--- PROVIDED MATERIAL ---
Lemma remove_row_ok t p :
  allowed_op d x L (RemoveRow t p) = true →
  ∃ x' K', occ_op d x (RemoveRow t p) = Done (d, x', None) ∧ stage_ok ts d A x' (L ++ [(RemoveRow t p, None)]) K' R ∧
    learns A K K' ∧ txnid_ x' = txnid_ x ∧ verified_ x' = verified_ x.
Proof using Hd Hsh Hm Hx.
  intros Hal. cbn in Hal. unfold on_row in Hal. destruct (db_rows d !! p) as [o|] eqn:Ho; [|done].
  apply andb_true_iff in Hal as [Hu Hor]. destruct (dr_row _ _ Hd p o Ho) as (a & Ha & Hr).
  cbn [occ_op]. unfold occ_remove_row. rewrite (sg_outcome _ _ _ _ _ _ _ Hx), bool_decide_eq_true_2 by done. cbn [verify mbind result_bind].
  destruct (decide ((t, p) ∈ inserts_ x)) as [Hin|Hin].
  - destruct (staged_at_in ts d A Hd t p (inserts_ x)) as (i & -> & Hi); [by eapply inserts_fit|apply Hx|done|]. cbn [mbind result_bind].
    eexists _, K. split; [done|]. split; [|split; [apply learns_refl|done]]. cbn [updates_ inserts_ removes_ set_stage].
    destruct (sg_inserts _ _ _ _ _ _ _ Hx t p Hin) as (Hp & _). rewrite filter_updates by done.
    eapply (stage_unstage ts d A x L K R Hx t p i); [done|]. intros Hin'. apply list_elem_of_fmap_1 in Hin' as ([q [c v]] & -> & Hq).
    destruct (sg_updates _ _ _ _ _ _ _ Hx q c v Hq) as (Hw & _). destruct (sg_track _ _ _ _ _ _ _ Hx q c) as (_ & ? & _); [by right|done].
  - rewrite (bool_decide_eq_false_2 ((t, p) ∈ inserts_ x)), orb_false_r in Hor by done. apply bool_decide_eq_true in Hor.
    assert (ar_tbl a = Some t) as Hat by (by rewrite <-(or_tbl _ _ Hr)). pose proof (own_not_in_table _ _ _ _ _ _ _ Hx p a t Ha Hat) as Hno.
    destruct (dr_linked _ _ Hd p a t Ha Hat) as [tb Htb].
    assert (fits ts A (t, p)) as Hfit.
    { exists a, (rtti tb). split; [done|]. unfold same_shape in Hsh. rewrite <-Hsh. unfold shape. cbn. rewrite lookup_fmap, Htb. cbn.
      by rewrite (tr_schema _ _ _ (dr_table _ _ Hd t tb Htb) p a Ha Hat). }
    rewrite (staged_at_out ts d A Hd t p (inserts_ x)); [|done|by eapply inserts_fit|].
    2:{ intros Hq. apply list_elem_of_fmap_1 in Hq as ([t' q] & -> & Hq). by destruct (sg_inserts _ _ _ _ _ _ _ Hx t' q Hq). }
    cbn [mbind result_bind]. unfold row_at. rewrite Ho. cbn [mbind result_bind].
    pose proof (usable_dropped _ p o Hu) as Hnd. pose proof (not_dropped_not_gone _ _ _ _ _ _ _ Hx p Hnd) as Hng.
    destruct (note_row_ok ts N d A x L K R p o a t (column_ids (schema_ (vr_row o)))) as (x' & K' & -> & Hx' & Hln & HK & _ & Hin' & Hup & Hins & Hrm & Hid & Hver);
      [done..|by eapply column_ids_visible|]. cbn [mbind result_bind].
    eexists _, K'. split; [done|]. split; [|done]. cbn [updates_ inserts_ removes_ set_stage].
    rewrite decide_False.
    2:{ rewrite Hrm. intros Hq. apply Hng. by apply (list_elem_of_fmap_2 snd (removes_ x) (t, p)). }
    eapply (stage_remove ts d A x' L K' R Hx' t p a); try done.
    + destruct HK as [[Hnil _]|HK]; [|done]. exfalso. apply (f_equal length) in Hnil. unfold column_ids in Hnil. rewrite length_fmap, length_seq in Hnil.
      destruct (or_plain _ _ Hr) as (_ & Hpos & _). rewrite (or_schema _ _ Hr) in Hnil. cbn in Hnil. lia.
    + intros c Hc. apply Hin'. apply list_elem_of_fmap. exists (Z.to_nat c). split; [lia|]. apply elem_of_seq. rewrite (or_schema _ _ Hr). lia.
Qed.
---
WHAT THE EXERCISE ASKS: Repeat the whole listing verbatim.

ANSWER AREA:
Lemma remove_row_ok t p :
  allowed_op d x L (RemoveRow t p) = true →
  ∃ x' K', occ_op d x (RemoveRow t p) = Done (d, x', None) ∧ stage_ok ts d A x' (L ++ [(RemoveRow t p, None)]) K' R ∧
    learns A K K' ∧ txnid_ x' = txnid_ x ∧ verified_ x' = verified_ x.
Proof using Hd Hsh Hm Hx.
  intros Hal. cbn in Hal. unfold on_row in Hal. destruct (db_rows d !! p) as [o|] eqn:Ho; [|done].
  apply andb_true_iff in Hal as [Hu Hor]. destruct (dr_row _ _ Hd p o Ho) as (a & Ha & Hr).
  cbn [occ_op]. unfold occ_remove_row. rewrite (sg_outcome _ _ _ _ _ _ _ Hx), bool_decide_eq_true_2 by done. cbn [verify mbind result_bind].
  destruct (decide ((t, p) ∈ inserts_ x)) as [Hin|Hin].
  - destruct (staged_at_in ts d A Hd t p (inserts_ x)) as (i & -> & Hi); [by eapply inserts_fit|apply Hx|done|]. cbn [mbind result_bind].
    eexists _, K. split; [done|]. split; [|split; [apply learns_refl|done]]. cbn [updates_ inserts_ removes_ set_stage].
    destruct (sg_inserts _ _ _ _ _ _ _ Hx t p Hin) as (Hp & _). rewrite filter_updates by done.
    eapply (stage_unstage ts d A x L K R Hx t p i); [done|]. intros Hin'. apply list_elem_of_fmap_1 in Hin' as ([q [c v]] & -> & Hq).
    destruct (sg_updates _ _ _ _ _ _ _ Hx q c v Hq) as (Hw & _). destruct (sg_track _ _ _ _ _ _ _ Hx q c) as (_ & ? & _); [by right|done].
  - rewrite (bool_decide_eq_false_2 ((t, p) ∈ inserts_ x)), orb_false_r in Hor by done. apply bool_decide_eq_true in Hor.
    assert (ar_tbl a = Some t) as Hat by (by rewrite <-(or_tbl _ _ Hr)). pose proof (own_not_in_table _ _ _ _ _ _ _ Hx p a t Ha Hat) as Hno.
    destruct (dr_linked _ _ Hd p a t Ha Hat) as [tb Htb].
    assert (fits ts A (t, p)) as Hfit.
    { exists a, (rtti tb). split; [done|]. unfold same_shape in Hsh. rewrite <-Hsh. unfold shape. cbn. rewrite lookup_fmap, Htb. cbn.
      by rewrite (tr_schema _ _ _ (dr_table _ _ Hd t tb Htb) p a Ha Hat). }
    rewrite (staged_at_out ts d A Hd t p (inserts_ x)); [|done|by eapply inserts_fit|].
    2:{ intros Hq. apply list_elem_of_fmap_1 in Hq as ([t' q] & -> & Hq). by destruct (sg_inserts _ _ _ _ _ _ _ Hx t' q Hq). }
    cbn [mbind result_bind]. unfold row_at. rewrite Ho. cbn [mbind result_bind].
    pose proof (usable_dropped _ p o Hu) as Hnd. pose proof (not_dropped_not_gone _ _ _ _ _ _ _ Hx p Hnd) as Hng.
    destruct (note_row_ok ts N d A x L K R p o a t (column_ids (schema_ (vr_row o)))) as (x' & K' & -> & Hx' & Hln & HK & _ & Hin' & Hup & Hins & Hrm & Hid & Hver);
      [done..|by eapply column_ids_visible|]. cbn [mbind result_bind].
    eexists _, K'. split; [done|]. split; [|done]. cbn [updates_ inserts_ removes_ set_stage].
    rewrite decide_False.
    2:{ rewrite Hrm. intros Hq. apply Hng. by apply (list_elem_of_fmap_2 snd (removes_ x) (t, p)). }
    eapply (stage_remove ts d A x' L K' R Hx' t p a); try done.
    + destruct HK as [[Hnil _]|HK]; [|done]. exfalso. apply (f_equal length) in Hnil. unfold column_ids in Hnil. rewrite length_fmap, length_seq in Hnil.
      destruct (or_plain _ _ Hr) as (_ & Hpos & _). rewrite (or_schema _ _ Hr) in Hnil. cbn in Hnil. lia.
    + intros c Hc. apply Hin'. apply list_elem_of_fmap. exists (Z.to_nat c). split; [lia|]. apply elem_of_seq. rewrite (or_schema _ _ Hr). lia.
Qed.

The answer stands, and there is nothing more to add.